THE HIGH Court has reserved judgment on a test challenge by more than 20 pharmacies to the Health Service Executive's decisions reducing the amounts paid to pharmacies for free provision of drugs and services under the General Medical Services scheme.
The seven-day hearing of the action by the Hickey group of about two dozen pharmacies, the outcome of which will affect similar cases by hundreds of other pharmacies, concluded at the Commercial Court yesterday before Ms Justice Mary Finlay Geoghegan, who reserved her decision.
She said she hoped to deliver her judgment in September.
The Hickey group wants orders overturning decisions by the HSE of September 2006 and September 2007, alleging those decisions breach the terms of its contracts under the Community Pharmacy Contract of 1996 and would lead to losses of more than €2 million annually.

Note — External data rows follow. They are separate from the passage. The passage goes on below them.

(** * CopyOnWrite: a shallow embedding of [copy_on_write.hpp]

    The container keeps one reference-counted [Internal] object and a packed
    64-bit word [addressAndCopyCounter] holding the object's address in its low
    48 bits and, in its high 16 bits, the number of readers that loaded the
    address but have not yet raised the object's own [refcount].

    The free store is a finite map from addresses to [Internal] objects.
    Pointers are the 64-bit integers [reinterpret_cast] makes of them, [0]
    being [nullptr].  Unsigned 64-bit arithmetic wraps modulo [2^64], the
    [std::atomic_int] drain counter wraps as a 32-bit two's complement value.
    Operations are computations in a state monad over the free store and the
    container's fields whose outcome is a normal return, a C++ exception, a
    computation that never returns, or undefined behaviour.  Threads running
    concurrently are modelled by the interleavings of their atomic accesses,
    one access a step. *)

From stdpp Require Import gmap list.
From Stdlib Require Import ZArith Lia.

Local Open Scope Z_scope.

(** ** Machine integers and the packed word *)

Definition u64 (x : Z) : Z := x mod 2 ^ 64.

(** [std::atomic_int]: 32-bit two's complement. *)
Definition i32 (x : Z) : Z := (x + 2 ^ 31) mod 2 ^ 32 - 2 ^ 31.

Definition increment : Z := 0x0001000000000000.
Definition prefix : Z := 0xffff000000000000.
Definition suffix : Z := 0x0000ffffffffffff.

Definition getPointer (value : Z) : Z :=
  if negb (Z.land value 0x0000800000000000 =? 0)
  then Z.lor value prefix
  else Z.land value suffix.

(** What the allocator hands out: a non-null user-space address, that is one
    in the lower canonical half, whose 17 high bits are clear. *)
Definition user_pointer (p : Z) : Prop := 0 < p < 2 ^ 47.

(** A canonical 64-bit address: bits 47 to 63 are all clear (the lower half)
    or all set (the upper half). *)
Definition canonical (p : Z) : Prop :=
  0 ≤ p < 2 ^ 47 ∨ 2 ^ 64 - 2 ^ 47 ≤ p < 2 ^ 64.

(** C++ exceptions. *)
Inductive exn : Type :=
  | bad_alloc
  | thrown (code : Z).

(** What the template asks of the payload type [T]: it is constructible from
    the arguments [Args] and copy constructible; both constructors may
    throw. *)
Class Payload (T Args : Type) : Type := {
  T_ctor : Args → exn + T;
  T_copy : T → exn + T
}.

(** ** The payload of the test program

    [TestClass] of [copy_on_write_test.cpp]: two [int] fields, a constructor
    from the first one, and the implicit copy constructor. *)
Record TestClass : Type := mkTestClass {
  a : Z;
  b : Z
}.

#[global] Instance TestClass_payload : Payload TestClass Z := {
  T_ctor x := inr (mkTestClass x 0);
  T_copy t := inr t
}.

Section Embedding.

Context {T Args : Type} `{!Payload T Args}.

Record Internal : Type := mkInternal {
  refcount : Z;
  instance : T
}.

(** The free store together with the three fields of the container. *)
Record World : Type := mkWorld {
  heap : gmap Z Internal;
  addressAndCopyCounter : Z;
  previousCopyCounter : Z;
  editMutex : bool
}.

Definition set_heap (h : gmap Z Internal) (w : World) : World :=
  mkWorld h (addressAndCopyCounter w) (previousCopyCounter w) (editMutex w).
Definition set_slot (v : Z) (w : World) : World :=
  mkWorld (heap w) v (previousCopyCounter w) (editMutex w).
Definition set_previous (v : Z) (w : World) : World :=
  mkWorld (heap w) (addressAndCopyCounter w) v (editMutex w).
Definition set_mutex (b : bool) (w : World) : World :=
  mkWorld (heap w) (addressAndCopyCounter w) (previousCopyCounter w) b.

(** ** The monad of operations *)

Inductive outcome (A : Type) : Type :=
  | Ret (a : A) (w : World)      (* returned [a] *)
  | Throw (e : exn) (w : World)  (* an exception left the call *)
  | Hang                         (* the call never returns *)
  | Undef.                       (* undefined behaviour *)
Arguments Ret {A} a w.
Arguments Throw {A} e w.
Arguments Hang {A}.
Arguments Undef {A}.

Definition M (A : Type) : Type := World → outcome A.

Definition ret {A} (a : A) : M A := fun w => Ret a w.

Definition bind {A B} (m : M A) (k : A → M B) : M B := fun w =>
  match m w with
  | Ret a w' => k a w'
  | Throw e w' => Throw e w'
  | Hang => Hang
  | Undef => Undef
  end.

Definition throw {A} (e : exn) : M A := fun w => Throw e w.

(** Runs [cleanup] when an exception unwinds through [body] (a destructor of
    a local object). *)
Definition unwinding {A} (body : M A) (cleanup : M unit) : M A := fun w =>
  match body w with
  | Throw e w' =>
      match cleanup w' with
      | Ret _ w'' => Throw e w''
      | Throw e' w'' => Throw e' w''
      | Hang => Hang
      | Undef => Undef
      end
  | o => o
  end.

#[global] Instance M_ret : MRet M := @ret.
#[global] Instance M_bind : MBind M := λ A B k m, bind m k.

(** ** Atomic accesses and the free store *)

Definition load : M Z := fun w => Ret (addressAndCopyCounter w) w.
Definition store (v : Z) : M unit := fun w => Ret tt (set_slot v w).
Definition exchange (v : Z) : M Z := fun w =>
  Ret (addressAndCopyCounter w) (set_slot v w).

(** [p->...]: a null or dangling pointer must not be dereferenced. *)
Definition deref (p : Z) : M Internal := fun w =>
  if decide (p = 0) then Undef
  else match heap w !! p with
       | Some cell => Ret cell w
       | None => Undef
       end.

Definition update (f : World → World) : M unit := fun w => Ret tt (f w).

Definition put (p : Z) (cell : Internal) : M unit :=
  update (fun w => set_heap (<[p := cell]> (heap w)) w).

(** [p->refcount++] on the [std::atomic_size_t]. *)
Definition refcount_incr (p : Z) : M unit :=
  cell ← deref p;
  put p (mkInternal (u64 (refcount cell + 1)) (instance cell)).

(** [--p->refcount], yielding the new count. *)
Definition refcount_decr (p : Z) : M Z :=
  cell ← deref p;
  let left := u64 (refcount cell - 1) in
  put p (mkInternal left (instance cell));;
  mret left.

(** [delete p]. *)
Definition delete_ (p : Z) : M unit :=
  deref p;;
  update (fun w => set_heap (delete p (heap w)) w).

(** [new Internal(...)]: [place] is the address the allocator returns, if it
    has one left; [built] is what the payload's constructor yields.  When the
    constructor throws, the new-expression gives the storage back. *)
Definition new_Internal (place : option Z) (built : exn + T) : M Z :=
  match place with
  | None => throw bad_alloc
  | Some p =>
      match built with
      | inl e => throw e
      | inr t => put p (mkInternal 1 t);; mret p
      end
  end.

(** ** The private members *)

Definition getRidOfPointer (pointer : Z) : M unit :=
  refcountLeft ← refcount_decr pointer;
  if refcountLeft =? 0 then delete_ pointer else mret tt.

(** [safeInstance], run by a thread that is alone: each
    [compare_exchange_weak] loop then leaves on its first successful round. *)
Definition safeInstance : M Z :=
  value ← load;
  let newValue := u64 (value + increment) in
  store newValue;;
  let obtained := getPointer value in
  refcount_incr obtained;;
  decrementee ← load;
  (if negb (Z.land decrementee suffix =? Z.land value suffix)
   then update (fun w => set_previous (i32 (previousCopyCounter w - 1)) w)
   else store (u64 (decrementee - increment)));;
  mret obtained.

(** The busy wait of [replace]: nobody else can bring the counter to zero. *)
Definition drain : M unit := fun w =>
  if previousCopyCounter w =? 0 then Ret tt w else Hang.

(** [replace].  A creator either wants the old payload or takes nothing:
    the two branches of the [if constexpr]. *)
Definition replace (creator : (T → M Z) + M Z) (verifier : T → M bool) : M bool :=
  slot ← load;
  let original := getPointer slot in
  cell ← deref original;
  verified ← verifier (instance cell);
  if negb verified then mret false
  else
    replacement ←
      match creator with
      | inl wants_old => cell ← deref original; wants_old (instance cell)
      | inr wants_nothing => wants_nothing
      end;
    if replacement =? 0 then mret false
    else
      oldValue ← exchange replacement;
      let abandoned := Z.shiftr oldValue 48 in
      update (fun w => set_previous (i32 (previousCopyCounter w + abandoned)) w);;
      drain;;
      getRidOfPointer original;;
      mret true.

(** What both creators do once the [DuplicateHolder] owns the new object:
    run the modifier on it and [take] it, the holder's destructor deleting it
    when the modifier throws. *)
Definition modify_duplicate (modifier : T → M T) (duplicate : Z) : M Z :=
  unwinding
    (cell ← deref duplicate;
     modified ← modifier (instance cell);
     cell ← deref duplicate;
     put duplicate (mkInternal (refcount cell) modified);;
     mret duplicate)
    (delete_ duplicate).

Definition replaceWithModifiedCopy (place : option Z)
    (modifier : T → M T) (verifier : T → M bool) : M bool :=
  replace (inl (fun old =>
                  duplicate ← new_Internal place (T_copy old);
                  modify_duplicate modifier duplicate))
          verifier.
(** The statements from [# Convert features to numpy array] to the
    construction of the [PredictionResponse], which [predict] and the
    loop body of [predict_batch] both consist of. *)
Definition predict_one (m : Model) (s : IrisFeatures) : M World PredictionResponse :=
  let a := feature_array s in
  ids <- call_predict m a ;;
  prediction_id <- lift (ndarray_first ids) ;;
  prediction_name <- lift (getitem target_names prediction_id) ;;
  probs <- call_predict_proba m a ;;
  probabilities <- lift (ndarray_first probs) ;;
  confidence <- lift (max probabilities) ;;
  let prob_dict := dict_comp (zip target_names probabilities) in
  ret {| prediction := prediction_name;
         prediction_id := prediction_id;
         confidence := confidence;
         probabilities := prob_dict |}.

(** [predict] *)
Definition predict (features : IrisFeatures) : M World PredictionResponse :=
  w <- get ;;
  match model w with
  | None => raise (HTTPException 503 "Model not loaded")
  | Some m =>
      try_except (predict_one m features)
        (fun e => raise (HTTPException 500 ("Prediction failed: " +:+ str e)))
  end.

(** The [for sample in batch.samples] loop, appending to [predictions] *)
Fixpoint predict_batch_loop (m : Model) (samples : list IrisFeatures)
    (predictions : list PredictionResponse) : M World (list PredictionResponse) :=
  match samples with
  | [] => ret predictions
  | sample :: rest =>
      r <- predict_one m sample ;;
      predict_batch_loop m rest (predictions ++ [r])
  end.

(** [predict_batch] *)
Definition predict_batch (samples : list IrisFeatures)
    : M World BatchPredictionResponse :=
  w <- get ;;
  match model w with
  | None => raise (HTTPException 503 "Model not loaded")
  | Some m =>
      if 100 <? Z.of_nat (length samples) then
        raise (HTTPException 400 "Batch size cannot exceed 100 samples")
      else
        try_except
          (predictions <- predict_batch_loop m samples [] ;;
           ret {| predictions := predictions;
                  batch_size := Z.of_nat (length predictions) |})
          (fun e =>
             raise (HTTPException 500 ("Batch prediction failed: " +:+ str e)))
  end.

(** *** The routes, as FastAPI dispatches them *)

(** [POST /predict]: the body is validated, then [predict] runs. *)
Definition post_predict (body : IrisFeatures) : M World PredictionResponse :=
  features <- lift (IrisFeatures_validate body) ;; predict features.

(** [POST /predict/batch] *)
Definition post_predict_batch (body : list IrisFeatures)
    : M World BatchPredictionResponse :=
  samples <- lift (BatchIrisFeatures_validate body) ;; predict_batch samples.

(** What the client receives: a status code and a body. *)
Inductive Body : Type :=
| FileBody (content : string)
| JsonBody (d : ApiInfo)
| ErrorBody (detail : string).

(** An exception that leaves a route: [HTTPException] carries its
    status, request validation answers 422, anything else 500. *)
Definition error_reply (e : exn) : Z * Body :=
  match e with
  | HTTPException code detail => (code, ErrorBody detail)
  | RequestValidationError detail => (422, ErrorBody detail)
  | _ => (500, ErrorBody "Internal Server Error")
  end.

(** [GET /]: [root] runs, then its return value is sent. *)
Definition get_root : M World (Z * Body) :=
  fun w =>
    match (r <- root ;;
           match r with
           | ServeFile f => content <- FileResponse_call f ;; ret (200, FileBody content)
           | ServeJson d => ret (200, JsonBody d)
           end) w with
    | (Return reply, w') => (Return reply, w')
    | (Raise e, w') => (Return (error_reply e), w')
    end.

The new HSE payments scheme came into effect last March and is aimed at reducing the HSE bill under the GMS by millions of euro, the court has heard. The HSE has argued that the scheme was intended only to reimburse pharmacies for the cost of the drugs and was never intended to be a "source of profit" for pharmacies.
The court heard the basic ex-wholesale price paid to pharmacists by the HSE for drugs provided by them under the GMS had from 1971 included a 17.6 per cent mark-up to reflect what wholesalers were invoicing pharmacies.
The HSE argues that the Minister for Health was entitled to reduce that mark-up to 8 per cent.